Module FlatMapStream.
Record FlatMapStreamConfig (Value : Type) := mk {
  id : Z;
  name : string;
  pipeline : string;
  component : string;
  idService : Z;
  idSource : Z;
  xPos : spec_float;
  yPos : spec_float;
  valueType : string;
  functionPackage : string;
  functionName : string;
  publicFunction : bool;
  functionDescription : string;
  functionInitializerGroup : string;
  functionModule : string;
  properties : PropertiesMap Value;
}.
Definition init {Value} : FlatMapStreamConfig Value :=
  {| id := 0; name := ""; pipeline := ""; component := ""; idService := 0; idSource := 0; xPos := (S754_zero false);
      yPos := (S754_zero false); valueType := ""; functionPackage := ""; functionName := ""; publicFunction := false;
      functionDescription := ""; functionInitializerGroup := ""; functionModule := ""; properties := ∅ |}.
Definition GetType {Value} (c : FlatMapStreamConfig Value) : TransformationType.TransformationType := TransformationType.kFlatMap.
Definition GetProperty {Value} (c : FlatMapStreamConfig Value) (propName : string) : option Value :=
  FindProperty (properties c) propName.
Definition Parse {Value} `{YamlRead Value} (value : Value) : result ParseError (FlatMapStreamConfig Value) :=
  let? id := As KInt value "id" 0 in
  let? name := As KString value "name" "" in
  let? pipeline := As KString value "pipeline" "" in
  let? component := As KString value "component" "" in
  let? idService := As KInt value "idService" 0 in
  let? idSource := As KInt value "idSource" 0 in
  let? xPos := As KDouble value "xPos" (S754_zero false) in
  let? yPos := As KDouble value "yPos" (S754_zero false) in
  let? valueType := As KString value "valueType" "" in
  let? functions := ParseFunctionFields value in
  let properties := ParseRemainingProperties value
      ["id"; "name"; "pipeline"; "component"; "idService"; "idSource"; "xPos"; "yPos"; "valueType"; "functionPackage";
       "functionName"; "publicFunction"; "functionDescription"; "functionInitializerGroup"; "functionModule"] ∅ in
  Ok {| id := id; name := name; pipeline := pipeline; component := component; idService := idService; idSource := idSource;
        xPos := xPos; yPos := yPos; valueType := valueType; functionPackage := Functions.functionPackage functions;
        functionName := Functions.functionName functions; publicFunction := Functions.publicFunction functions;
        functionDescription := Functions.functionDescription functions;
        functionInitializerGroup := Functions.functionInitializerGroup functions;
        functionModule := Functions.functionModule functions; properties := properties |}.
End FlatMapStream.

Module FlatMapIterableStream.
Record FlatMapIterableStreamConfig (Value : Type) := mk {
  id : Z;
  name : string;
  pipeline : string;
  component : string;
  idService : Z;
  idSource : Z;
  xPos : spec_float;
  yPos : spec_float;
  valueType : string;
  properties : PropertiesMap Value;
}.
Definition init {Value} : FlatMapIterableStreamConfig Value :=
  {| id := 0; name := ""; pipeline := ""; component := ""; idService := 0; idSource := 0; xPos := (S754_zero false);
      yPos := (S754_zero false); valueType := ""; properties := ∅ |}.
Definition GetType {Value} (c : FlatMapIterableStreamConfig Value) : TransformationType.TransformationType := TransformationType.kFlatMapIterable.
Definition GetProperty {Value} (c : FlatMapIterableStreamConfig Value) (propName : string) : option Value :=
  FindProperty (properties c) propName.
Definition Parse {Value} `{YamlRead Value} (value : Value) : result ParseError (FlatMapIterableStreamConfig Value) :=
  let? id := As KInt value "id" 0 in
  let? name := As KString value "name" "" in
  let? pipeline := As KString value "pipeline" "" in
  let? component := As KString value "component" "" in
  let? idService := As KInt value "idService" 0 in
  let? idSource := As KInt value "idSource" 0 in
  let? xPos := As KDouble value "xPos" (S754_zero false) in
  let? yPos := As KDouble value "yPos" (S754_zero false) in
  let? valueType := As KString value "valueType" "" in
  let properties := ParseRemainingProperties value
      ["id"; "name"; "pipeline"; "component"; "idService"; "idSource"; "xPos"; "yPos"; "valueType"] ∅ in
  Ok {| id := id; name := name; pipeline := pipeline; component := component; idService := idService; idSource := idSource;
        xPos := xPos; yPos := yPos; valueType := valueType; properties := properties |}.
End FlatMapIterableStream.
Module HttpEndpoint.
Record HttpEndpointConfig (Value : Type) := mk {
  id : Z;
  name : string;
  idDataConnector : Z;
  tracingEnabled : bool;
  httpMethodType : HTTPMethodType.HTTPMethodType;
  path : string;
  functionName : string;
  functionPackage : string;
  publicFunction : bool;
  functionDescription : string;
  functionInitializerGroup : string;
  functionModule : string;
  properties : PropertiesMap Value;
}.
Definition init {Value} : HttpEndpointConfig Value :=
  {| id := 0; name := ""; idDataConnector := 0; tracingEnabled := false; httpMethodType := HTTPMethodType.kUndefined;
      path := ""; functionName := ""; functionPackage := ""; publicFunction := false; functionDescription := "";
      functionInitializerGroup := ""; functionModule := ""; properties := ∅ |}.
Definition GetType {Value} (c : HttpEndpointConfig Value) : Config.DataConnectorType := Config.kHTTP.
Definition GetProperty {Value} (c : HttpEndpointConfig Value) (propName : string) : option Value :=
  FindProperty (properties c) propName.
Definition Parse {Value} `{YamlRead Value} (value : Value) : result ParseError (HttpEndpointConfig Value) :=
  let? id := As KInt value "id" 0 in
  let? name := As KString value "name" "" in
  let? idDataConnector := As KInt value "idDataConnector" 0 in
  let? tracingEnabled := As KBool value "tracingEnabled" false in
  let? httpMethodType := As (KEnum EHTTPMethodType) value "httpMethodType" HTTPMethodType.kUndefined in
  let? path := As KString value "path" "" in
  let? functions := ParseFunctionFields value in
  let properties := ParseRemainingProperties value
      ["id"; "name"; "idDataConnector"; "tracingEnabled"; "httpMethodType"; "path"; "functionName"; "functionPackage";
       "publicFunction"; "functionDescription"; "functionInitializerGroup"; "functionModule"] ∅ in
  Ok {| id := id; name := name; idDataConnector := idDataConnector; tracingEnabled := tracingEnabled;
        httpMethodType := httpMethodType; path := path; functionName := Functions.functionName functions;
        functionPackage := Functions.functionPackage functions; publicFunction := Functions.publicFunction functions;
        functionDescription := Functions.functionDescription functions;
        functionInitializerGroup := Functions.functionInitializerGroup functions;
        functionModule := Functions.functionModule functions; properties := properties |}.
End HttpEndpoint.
※
● **Problem**:
Would you return the whole listing exactly as written?

● **Solution**:
Module FlatMapStream.
Record FlatMapStreamConfig (Value : Type) := mk {
  id : Z;
  name : string;
  pipeline : string;
  component : string;
  idService : Z;
  idSource : Z;
  xPos : spec_float;
  yPos : spec_float;
  valueType : string;
  functionPackage : string;
  functionName : string;
  publicFunction : bool;
  functionDescription : string;
  functionInitializerGroup : string;
  functionModule : string;
  properties : PropertiesMap Value;
}.
Definition init {Value} : FlatMapStreamConfig Value :=
  {| id := 0; name := ""; pipeline := ""; component := ""; idService := 0; idSource := 0; xPos := (S754_zero false);
      yPos := (S754_zero false); valueType := ""; functionPackage := ""; functionName := ""; publicFunction := false;
      functionDescription := ""; functionInitializerGroup := ""; functionModule := ""; properties := ∅ |}.
Definition GetType {Value} (c : FlatMapStreamConfig Value) : TransformationType.TransformationType := TransformationType.kFlatMap.
Definition GetProperty {Value} (c : FlatMapStreamConfig Value) (propName : string) : option Value :=
  FindProperty (properties c) propName.
Definition Parse {Value} `{YamlRead Value} (value : Value) : result ParseError (FlatMapStreamConfig Value) :=
  let? id := As KInt value "id" 0 in
  let? name := As KString value "name" "" in
  let? pipeline := As KString value "pipeline" "" in
  let? component := As KString value "component" "" in
  let? idService := As KInt value "idService" 0 in
  let? idSource := As KInt value "idSource" 0 in
  let? xPos := As KDouble value "xPos" (S754_zero false) in
  let? yPos := As KDouble value "yPos" (S754_zero false) in
  let? valueType := As KString value "valueType" "" in
  let? functions := ParseFunctionFields value in
  let properties := ParseRemainingProperties value
      ["id"; "name"; "pipeline"; "component"; "idService"; "idSource"; "xPos"; "yPos"; "valueType"; "functionPackage";
       "functionName"; "publicFunction"; "functionDescription"; "functionInitializerGroup"; "functionModule"] ∅ in
  Ok {| id := id; name := name; pipeline := pipeline; component := component; idService := idService; idSource := idSource;
        xPos := xPos; yPos := yPos; valueType := valueType; functionPackage := Functions.functionPackage functions;
        functionName := Functions.functionName functions; publicFunction := Functions.publicFunction functions;
        functionDescription := Functions.functionDescription functions;
        functionInitializerGroup := Functions.functionInitializerGroup functions;
        functionModule := Functions.functionModule functions; properties := properties |}.
End FlatMapStream.

Module FlatMapIterableStream.
Record FlatMapIterableStreamConfig (Value : Type) := mk {
  id : Z;
  name : string;
  pipeline : string;
  component : string;
  idService : Z;
  idSource : Z;
  xPos : spec_float;
  yPos : spec_float;
  valueType : string;
  properties : PropertiesMap Value;
}.
Definition init {Value} : FlatMapIterableStreamConfig Value :=
  {| id := 0; name := ""; pipeline := ""; component := ""; idService := 0; idSource := 0; xPos := (S754_zero false);
      yPos := (S754_zero false); valueType := ""; properties := ∅ |}.
Definition GetType {Value} (c : FlatMapIterableStreamConfig Value) : TransformationType.TransformationType := TransformationType.kFlatMapIterable.
Definition GetProperty {Value} (c : FlatMapIterableStreamConfig Value) (propName : string) : option Value :=
  FindProperty (properties c) propName.
Definition Parse {Value} `{YamlRead Value} (value : Value) : result ParseError (FlatMapIterableStreamConfig Value) :=
  let? id := As KInt value "id" 0 in
  let? name := As KString value "name" "" in
  let? pipeline := As KString value "pipeline" "" in
  let? component := As KString value "component" "" in
  let? idService := As KInt value "idService" 0 in
  let? idSource := As KInt value "idSource" 0 in
  let? xPos := As KDouble value "xPos" (S754_zero false) in
  let? yPos := As KDouble value "yPos" (S754_zero false) in
  let? valueType := As KString value "valueType" "" in
  let properties := ParseRemainingProperties value
      ["id"; "name"; "pipeline"; "component"; "idService"; "idSource"; "xPos"; "yPos"; "valueType"] ∅ in
  Ok {| id := id; name := name; pipeline := pipeline; component := component; idService := idService; idSource := idSource;
        xPos := xPos; yPos := yPos; valueType := valueType; properties := properties |}.
End FlatMapIterableStream.
Module HttpEndpoint.
Record HttpEndpointConfig (Value : Type) := mk {
  id : Z;
  name : string;
  idDataConnector : Z;
  tracingEnabled : bool;
  httpMethodType : HTTPMethodType.HTTPMethodType;
  path : string;
  functionName : string;
  functionPackage : string;
  publicFunction : bool;
  functionDescription : string;
  functionInitializerGroup : string;
  functionModule : string;
  properties : PropertiesMap Value;
}.
Definition init {Value} : HttpEndpointConfig Value :=
  {| id := 0; name := ""; idDataConnector := 0; tracingEnabled := false; httpMethodType := HTTPMethodType.kUndefined;
      path := ""; functionName := ""; functionPackage := ""; publicFunction := false; functionDescription := "";
      functionInitializerGroup := ""; functionModule := ""; properties := ∅ |}.
Definition GetType {Value} (c : HttpEndpointConfig Value) : Config.DataConnectorType := Config.kHTTP.
Definition GetProperty {Value} (c : HttpEndpointConfig Value) (propName : string) : option Value :=
  FindProperty (properties c) propName.
Definition Parse {Value} `{YamlRead Value} (value : Value) : result ParseError (HttpEndpointConfig Value) :=
  let? id := As KInt value "id" 0 in
  let? name := As KString value "name" "" in
  let? idDataConnector := As KInt value "idDataConnector" 0 in
  let? tracingEnabled := As KBool value "tracingEnabled" false in
  let? httpMethodType := As (KEnum EHTTPMethodType) value "httpMethodType" HTTPMethodType.kUndefined in
  let? path := As KString value "path" "" in
  let? functions := ParseFunctionFields value in
  let properties := ParseRemainingProperties value
      ["id"; "name"; "idDataConnector"; "tracingEnabled"; "httpMethodType"; "path"; "functionName"; "functionPackage";
       "publicFunction"; "functionDescription"; "functionInitializerGroup"; "functionModule"] ∅ in
  Ok {| id := id; name := name; idDataConnector := idDataConnector; tracingEnabled := tracingEnabled;
        httpMethodType := httpMethodType; path := path; functionName := Functions.functionName functions;
        functionPackage := Functions.functionPackage functions; publicFunction := Functions.publicFunction functions;
        functionDescription := Functions.functionDescription functions;
        functionInitializerGroup := Functions.functionInitializerGroup functions;
        functionModule := Functions.functionModule functions; properties := properties |}.
End HttpEndpoint.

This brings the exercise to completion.